_EXERCISE DESCRIPTION_
Below are some entries. Copy each line in them that holds "target".

• • • • • • •

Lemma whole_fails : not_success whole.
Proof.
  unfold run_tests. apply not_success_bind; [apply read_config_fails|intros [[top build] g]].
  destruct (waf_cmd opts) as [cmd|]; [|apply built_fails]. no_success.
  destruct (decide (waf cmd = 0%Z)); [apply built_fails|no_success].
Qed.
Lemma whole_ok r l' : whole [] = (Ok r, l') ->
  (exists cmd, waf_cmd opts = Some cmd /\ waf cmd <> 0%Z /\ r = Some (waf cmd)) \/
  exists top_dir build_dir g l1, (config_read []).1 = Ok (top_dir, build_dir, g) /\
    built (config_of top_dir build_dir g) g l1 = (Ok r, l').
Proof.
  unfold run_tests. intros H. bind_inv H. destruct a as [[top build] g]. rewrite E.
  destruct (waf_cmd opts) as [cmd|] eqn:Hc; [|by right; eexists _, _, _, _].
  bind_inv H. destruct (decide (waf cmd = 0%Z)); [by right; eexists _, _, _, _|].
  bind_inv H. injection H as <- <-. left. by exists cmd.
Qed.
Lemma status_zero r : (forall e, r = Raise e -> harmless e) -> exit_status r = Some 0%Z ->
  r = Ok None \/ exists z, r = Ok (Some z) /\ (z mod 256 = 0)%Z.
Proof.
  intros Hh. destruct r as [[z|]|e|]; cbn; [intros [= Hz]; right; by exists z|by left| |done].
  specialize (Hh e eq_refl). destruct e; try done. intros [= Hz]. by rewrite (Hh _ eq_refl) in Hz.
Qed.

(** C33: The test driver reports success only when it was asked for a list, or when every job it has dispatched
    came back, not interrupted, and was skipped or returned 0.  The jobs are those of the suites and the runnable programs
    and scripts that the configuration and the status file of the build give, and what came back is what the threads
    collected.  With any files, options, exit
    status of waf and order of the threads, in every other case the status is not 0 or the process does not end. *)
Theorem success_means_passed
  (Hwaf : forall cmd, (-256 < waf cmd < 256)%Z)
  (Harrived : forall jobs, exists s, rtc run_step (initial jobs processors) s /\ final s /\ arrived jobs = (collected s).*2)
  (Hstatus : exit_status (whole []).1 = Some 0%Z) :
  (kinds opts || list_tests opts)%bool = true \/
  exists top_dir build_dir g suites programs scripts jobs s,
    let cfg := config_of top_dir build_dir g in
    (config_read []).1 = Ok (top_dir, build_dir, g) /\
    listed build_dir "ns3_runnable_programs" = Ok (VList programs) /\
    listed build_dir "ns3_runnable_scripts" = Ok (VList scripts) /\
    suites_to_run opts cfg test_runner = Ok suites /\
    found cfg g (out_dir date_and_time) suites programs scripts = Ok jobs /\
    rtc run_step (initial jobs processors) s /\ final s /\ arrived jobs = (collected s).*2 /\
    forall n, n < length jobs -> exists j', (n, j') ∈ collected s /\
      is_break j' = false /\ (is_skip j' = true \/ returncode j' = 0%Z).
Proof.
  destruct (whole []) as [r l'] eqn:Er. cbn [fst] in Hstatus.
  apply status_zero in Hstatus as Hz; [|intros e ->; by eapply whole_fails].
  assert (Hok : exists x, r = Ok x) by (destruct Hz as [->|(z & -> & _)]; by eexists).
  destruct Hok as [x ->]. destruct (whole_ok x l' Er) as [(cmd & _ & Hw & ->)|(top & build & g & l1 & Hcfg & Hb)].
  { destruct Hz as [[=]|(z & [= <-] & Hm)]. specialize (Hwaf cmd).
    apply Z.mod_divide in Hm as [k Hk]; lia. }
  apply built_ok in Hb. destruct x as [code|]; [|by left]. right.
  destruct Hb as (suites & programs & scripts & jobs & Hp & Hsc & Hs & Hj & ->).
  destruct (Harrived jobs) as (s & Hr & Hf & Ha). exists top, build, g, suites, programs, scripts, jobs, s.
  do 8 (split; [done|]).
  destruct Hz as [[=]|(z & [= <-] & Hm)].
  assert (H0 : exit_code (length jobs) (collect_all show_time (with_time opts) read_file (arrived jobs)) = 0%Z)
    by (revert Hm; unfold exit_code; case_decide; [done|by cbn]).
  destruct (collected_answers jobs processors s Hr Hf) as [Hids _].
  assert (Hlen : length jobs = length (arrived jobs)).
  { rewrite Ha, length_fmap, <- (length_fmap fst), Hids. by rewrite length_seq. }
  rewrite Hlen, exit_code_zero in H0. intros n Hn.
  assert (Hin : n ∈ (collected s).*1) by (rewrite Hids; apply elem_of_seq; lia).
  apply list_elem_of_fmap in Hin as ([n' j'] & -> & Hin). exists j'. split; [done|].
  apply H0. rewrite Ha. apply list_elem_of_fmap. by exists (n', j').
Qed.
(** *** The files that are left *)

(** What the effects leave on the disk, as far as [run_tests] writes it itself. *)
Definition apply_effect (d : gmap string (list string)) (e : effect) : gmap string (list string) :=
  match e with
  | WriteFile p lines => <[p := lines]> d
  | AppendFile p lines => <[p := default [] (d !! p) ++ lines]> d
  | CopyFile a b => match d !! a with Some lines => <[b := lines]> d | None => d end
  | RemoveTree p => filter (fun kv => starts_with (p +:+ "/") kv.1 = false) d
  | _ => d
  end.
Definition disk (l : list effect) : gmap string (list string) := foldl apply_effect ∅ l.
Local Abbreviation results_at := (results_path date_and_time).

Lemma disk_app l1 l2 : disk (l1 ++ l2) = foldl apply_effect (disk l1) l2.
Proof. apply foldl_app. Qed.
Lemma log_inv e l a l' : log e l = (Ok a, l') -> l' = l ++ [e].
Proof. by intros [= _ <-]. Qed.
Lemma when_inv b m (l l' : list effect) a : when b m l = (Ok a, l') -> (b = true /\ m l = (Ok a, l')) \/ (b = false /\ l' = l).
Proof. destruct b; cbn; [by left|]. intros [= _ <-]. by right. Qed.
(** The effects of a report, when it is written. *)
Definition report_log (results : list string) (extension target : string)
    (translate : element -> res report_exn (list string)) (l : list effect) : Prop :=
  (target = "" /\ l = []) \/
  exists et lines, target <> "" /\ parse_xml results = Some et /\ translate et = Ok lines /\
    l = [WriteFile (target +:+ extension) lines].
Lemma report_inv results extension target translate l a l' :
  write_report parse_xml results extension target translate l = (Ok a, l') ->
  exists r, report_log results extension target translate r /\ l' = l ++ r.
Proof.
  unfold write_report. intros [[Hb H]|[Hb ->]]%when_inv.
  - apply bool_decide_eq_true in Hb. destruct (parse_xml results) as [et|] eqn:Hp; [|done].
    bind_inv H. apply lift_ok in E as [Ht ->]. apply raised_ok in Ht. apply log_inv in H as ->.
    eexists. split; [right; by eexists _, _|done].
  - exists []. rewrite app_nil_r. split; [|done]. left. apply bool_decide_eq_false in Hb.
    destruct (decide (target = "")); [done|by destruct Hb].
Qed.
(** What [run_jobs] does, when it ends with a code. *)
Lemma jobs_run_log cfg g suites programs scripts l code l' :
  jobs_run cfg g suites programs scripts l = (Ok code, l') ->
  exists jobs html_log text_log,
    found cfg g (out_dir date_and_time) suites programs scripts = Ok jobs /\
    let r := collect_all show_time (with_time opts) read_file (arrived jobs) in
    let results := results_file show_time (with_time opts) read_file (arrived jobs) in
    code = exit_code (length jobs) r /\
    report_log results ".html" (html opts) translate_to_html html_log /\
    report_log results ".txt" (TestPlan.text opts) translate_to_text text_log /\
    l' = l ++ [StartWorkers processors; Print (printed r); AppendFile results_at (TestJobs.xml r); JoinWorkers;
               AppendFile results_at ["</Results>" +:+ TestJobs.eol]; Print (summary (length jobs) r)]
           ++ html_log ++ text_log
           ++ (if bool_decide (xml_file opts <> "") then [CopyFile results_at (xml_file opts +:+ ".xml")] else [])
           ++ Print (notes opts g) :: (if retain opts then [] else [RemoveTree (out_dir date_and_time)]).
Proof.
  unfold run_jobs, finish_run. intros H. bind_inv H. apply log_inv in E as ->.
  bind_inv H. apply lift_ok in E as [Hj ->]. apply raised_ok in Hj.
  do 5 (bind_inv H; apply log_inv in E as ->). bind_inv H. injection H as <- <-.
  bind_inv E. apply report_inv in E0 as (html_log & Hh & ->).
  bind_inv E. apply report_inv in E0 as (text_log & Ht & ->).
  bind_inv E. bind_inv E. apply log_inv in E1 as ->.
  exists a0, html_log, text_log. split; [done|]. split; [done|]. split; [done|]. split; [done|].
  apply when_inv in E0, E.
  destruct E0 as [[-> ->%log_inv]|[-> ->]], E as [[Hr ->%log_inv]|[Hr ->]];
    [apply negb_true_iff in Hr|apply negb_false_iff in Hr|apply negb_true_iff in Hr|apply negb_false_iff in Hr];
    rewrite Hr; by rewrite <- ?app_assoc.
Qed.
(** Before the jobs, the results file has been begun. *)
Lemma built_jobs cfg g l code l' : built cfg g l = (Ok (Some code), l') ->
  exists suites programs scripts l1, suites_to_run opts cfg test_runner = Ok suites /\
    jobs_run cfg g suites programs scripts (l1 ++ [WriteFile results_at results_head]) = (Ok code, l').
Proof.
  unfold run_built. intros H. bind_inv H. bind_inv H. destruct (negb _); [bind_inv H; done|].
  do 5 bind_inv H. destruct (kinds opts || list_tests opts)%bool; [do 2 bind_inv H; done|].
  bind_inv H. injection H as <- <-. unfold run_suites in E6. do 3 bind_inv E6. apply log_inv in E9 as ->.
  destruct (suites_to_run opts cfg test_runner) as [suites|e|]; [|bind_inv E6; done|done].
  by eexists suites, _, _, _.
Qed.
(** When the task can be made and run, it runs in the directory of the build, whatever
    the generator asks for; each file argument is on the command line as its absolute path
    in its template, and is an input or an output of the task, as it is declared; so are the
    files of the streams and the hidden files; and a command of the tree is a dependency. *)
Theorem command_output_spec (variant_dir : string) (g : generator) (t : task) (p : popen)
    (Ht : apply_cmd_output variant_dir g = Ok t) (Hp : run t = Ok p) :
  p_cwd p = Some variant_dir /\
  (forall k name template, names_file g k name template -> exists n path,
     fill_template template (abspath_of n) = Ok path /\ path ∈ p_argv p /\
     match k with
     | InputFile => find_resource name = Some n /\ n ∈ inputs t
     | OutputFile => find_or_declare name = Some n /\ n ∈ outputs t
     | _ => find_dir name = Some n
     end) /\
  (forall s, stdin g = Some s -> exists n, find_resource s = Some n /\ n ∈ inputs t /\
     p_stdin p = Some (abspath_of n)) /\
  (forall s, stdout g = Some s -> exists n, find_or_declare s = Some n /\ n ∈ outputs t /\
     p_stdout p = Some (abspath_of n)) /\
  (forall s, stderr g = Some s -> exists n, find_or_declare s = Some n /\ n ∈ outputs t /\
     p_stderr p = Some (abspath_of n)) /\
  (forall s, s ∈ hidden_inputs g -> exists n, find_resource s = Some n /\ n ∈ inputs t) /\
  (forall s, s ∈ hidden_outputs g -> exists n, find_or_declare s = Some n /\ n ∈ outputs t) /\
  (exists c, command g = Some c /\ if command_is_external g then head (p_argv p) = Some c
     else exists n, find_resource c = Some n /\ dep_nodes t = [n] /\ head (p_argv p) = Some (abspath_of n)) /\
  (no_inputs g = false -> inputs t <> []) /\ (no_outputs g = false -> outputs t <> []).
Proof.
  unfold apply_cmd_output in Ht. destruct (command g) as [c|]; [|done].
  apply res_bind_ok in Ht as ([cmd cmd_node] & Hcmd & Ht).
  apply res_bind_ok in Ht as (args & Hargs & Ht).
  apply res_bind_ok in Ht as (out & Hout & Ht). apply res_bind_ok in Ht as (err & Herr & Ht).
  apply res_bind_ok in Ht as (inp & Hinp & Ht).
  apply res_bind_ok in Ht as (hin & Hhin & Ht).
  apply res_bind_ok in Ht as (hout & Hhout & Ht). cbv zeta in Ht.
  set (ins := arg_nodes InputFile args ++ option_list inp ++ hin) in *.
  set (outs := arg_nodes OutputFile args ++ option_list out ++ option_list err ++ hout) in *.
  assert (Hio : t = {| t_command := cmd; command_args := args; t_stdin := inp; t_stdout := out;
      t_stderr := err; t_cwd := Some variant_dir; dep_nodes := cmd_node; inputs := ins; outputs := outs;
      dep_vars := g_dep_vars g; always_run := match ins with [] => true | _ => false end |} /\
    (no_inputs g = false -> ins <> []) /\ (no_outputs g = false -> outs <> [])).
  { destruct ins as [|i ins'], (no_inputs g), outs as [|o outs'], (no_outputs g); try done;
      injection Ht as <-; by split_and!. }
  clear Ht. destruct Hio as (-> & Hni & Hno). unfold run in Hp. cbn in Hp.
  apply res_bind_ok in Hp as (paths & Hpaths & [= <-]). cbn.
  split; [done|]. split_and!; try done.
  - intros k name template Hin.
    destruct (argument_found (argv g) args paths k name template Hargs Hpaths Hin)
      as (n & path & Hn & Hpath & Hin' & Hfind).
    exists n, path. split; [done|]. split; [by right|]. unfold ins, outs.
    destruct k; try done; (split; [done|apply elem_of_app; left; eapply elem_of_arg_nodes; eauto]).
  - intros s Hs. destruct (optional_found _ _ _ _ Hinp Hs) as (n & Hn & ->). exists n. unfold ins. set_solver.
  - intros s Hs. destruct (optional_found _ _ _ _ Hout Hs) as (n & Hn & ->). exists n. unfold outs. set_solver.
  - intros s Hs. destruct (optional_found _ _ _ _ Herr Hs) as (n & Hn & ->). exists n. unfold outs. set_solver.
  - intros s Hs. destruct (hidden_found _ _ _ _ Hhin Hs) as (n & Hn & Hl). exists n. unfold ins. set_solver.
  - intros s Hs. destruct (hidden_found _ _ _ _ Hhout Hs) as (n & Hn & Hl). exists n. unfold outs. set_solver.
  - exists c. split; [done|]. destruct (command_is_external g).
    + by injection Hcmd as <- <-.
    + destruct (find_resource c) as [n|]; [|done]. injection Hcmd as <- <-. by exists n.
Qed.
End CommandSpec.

• • • • • • •

_ANSWER BELOW_
Definition report_log (results : list string) (extension target : string)
  (target = "" /\ l = []) \/
  exists et lines, target <> "" /\ parse_xml results = Some et /\ translate et = Ok lines /\
    l = [WriteFile (target +:+ extension) lines].
Lemma report_inv results extension target translate l a l' :
  write_report parse_xml results extension target translate l = (Ok a, l') ->
  exists r, report_log results extension target translate r /\ l' = l ++ r.
    destruct (decide (target = "")); [done|by destruct Hb].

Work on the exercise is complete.